■ ABOUT THIS EXERCISE
In the records below, begin at the line that has "- exact workstation_windows." and stop after the line that has "three imports of"; quote those lines verbatim and nothing more.

■ Saved data entries
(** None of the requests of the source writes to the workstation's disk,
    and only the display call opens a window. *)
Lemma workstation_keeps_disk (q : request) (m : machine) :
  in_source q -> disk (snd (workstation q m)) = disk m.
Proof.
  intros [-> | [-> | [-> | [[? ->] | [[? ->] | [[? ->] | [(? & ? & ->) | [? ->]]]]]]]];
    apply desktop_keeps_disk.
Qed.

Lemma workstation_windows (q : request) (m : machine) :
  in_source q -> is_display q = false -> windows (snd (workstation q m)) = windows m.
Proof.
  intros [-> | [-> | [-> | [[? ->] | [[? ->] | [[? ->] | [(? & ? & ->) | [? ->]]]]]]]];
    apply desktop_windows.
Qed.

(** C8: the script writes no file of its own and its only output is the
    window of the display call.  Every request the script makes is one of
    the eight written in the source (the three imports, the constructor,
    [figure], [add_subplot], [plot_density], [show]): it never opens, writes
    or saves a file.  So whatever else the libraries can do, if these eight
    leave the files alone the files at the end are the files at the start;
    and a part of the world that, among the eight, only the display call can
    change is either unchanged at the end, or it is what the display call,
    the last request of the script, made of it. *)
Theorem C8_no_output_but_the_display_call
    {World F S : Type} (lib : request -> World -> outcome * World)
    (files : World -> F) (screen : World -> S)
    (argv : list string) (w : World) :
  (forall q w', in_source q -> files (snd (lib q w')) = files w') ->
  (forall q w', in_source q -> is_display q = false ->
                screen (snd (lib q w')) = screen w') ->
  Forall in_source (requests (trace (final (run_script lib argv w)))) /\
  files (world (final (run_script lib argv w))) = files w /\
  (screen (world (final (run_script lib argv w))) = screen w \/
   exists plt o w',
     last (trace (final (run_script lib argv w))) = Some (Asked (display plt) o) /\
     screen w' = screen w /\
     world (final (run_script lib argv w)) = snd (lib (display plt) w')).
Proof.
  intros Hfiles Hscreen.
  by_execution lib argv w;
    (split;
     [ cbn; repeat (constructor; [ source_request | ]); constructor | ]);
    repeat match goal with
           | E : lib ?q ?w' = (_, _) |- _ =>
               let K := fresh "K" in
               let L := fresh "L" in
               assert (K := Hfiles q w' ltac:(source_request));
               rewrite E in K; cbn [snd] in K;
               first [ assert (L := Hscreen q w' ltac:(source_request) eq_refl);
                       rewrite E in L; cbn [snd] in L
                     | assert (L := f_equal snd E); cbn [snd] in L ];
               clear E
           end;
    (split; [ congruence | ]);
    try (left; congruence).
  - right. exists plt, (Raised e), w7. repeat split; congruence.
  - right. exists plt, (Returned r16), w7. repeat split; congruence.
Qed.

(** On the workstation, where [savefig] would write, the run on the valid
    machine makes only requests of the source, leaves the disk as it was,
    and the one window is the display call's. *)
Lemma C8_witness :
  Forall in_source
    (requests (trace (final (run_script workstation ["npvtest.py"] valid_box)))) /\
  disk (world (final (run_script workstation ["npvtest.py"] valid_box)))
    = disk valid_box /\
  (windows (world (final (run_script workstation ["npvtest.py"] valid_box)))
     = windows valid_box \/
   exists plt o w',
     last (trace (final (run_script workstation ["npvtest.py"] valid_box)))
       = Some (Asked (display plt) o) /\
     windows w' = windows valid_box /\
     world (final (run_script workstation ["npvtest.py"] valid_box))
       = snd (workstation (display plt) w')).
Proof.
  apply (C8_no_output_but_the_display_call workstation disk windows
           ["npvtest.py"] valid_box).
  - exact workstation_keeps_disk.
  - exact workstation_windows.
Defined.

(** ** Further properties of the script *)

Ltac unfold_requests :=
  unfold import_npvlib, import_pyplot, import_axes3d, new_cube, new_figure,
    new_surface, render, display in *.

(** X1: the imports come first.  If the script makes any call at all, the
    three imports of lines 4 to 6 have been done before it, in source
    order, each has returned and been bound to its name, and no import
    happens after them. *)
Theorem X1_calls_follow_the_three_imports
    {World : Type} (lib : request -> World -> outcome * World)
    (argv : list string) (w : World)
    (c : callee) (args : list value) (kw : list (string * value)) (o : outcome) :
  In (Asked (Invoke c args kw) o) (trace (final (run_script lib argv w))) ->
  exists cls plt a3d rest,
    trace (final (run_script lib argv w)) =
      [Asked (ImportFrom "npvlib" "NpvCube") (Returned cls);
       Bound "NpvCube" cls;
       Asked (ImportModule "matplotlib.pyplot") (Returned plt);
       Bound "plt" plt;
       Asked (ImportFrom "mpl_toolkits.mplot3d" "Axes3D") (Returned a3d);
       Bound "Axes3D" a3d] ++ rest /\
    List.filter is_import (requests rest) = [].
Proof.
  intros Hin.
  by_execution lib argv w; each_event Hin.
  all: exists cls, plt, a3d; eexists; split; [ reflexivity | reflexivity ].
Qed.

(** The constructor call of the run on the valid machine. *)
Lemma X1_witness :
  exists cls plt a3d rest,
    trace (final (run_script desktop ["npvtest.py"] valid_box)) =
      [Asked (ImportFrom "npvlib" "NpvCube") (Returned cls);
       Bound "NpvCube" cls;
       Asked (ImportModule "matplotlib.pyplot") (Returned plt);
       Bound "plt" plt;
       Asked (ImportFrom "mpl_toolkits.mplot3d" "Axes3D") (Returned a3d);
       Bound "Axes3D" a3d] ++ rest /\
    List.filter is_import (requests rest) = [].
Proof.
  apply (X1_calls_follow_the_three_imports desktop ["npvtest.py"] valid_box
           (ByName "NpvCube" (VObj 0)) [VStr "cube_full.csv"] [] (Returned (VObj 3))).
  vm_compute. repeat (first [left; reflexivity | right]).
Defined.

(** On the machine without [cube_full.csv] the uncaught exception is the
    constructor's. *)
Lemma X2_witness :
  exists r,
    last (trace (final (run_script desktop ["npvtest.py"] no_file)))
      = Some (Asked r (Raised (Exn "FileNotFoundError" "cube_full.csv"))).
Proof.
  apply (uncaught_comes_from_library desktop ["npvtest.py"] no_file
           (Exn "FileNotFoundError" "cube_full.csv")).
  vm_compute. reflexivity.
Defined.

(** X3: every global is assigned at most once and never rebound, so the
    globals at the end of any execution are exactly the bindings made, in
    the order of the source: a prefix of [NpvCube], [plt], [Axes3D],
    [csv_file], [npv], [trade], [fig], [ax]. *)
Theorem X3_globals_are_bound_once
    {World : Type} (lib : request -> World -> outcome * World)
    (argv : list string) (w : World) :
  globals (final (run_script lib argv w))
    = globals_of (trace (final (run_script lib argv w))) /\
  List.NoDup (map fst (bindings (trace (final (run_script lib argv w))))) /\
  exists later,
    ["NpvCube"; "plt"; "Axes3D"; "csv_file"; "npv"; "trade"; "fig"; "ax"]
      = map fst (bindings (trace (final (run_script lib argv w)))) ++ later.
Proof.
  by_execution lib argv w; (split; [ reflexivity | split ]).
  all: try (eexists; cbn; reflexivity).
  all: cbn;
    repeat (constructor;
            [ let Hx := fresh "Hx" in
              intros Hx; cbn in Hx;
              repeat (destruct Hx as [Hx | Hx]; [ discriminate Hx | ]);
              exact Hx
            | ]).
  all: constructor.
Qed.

■ EXERCISE ANSWER
  - exact workstation_windows.
Defined.

(** ** Further properties of the script *)

Ltac unfold_requests :=
  unfold import_npvlib, import_pyplot, import_axes3d, new_cube, new_figure,
    new_surface, render, display in *.

(** X1: the imports come first.  If the script makes any call at all, the
    three imports of lines 4 to 6 have been done before it, in source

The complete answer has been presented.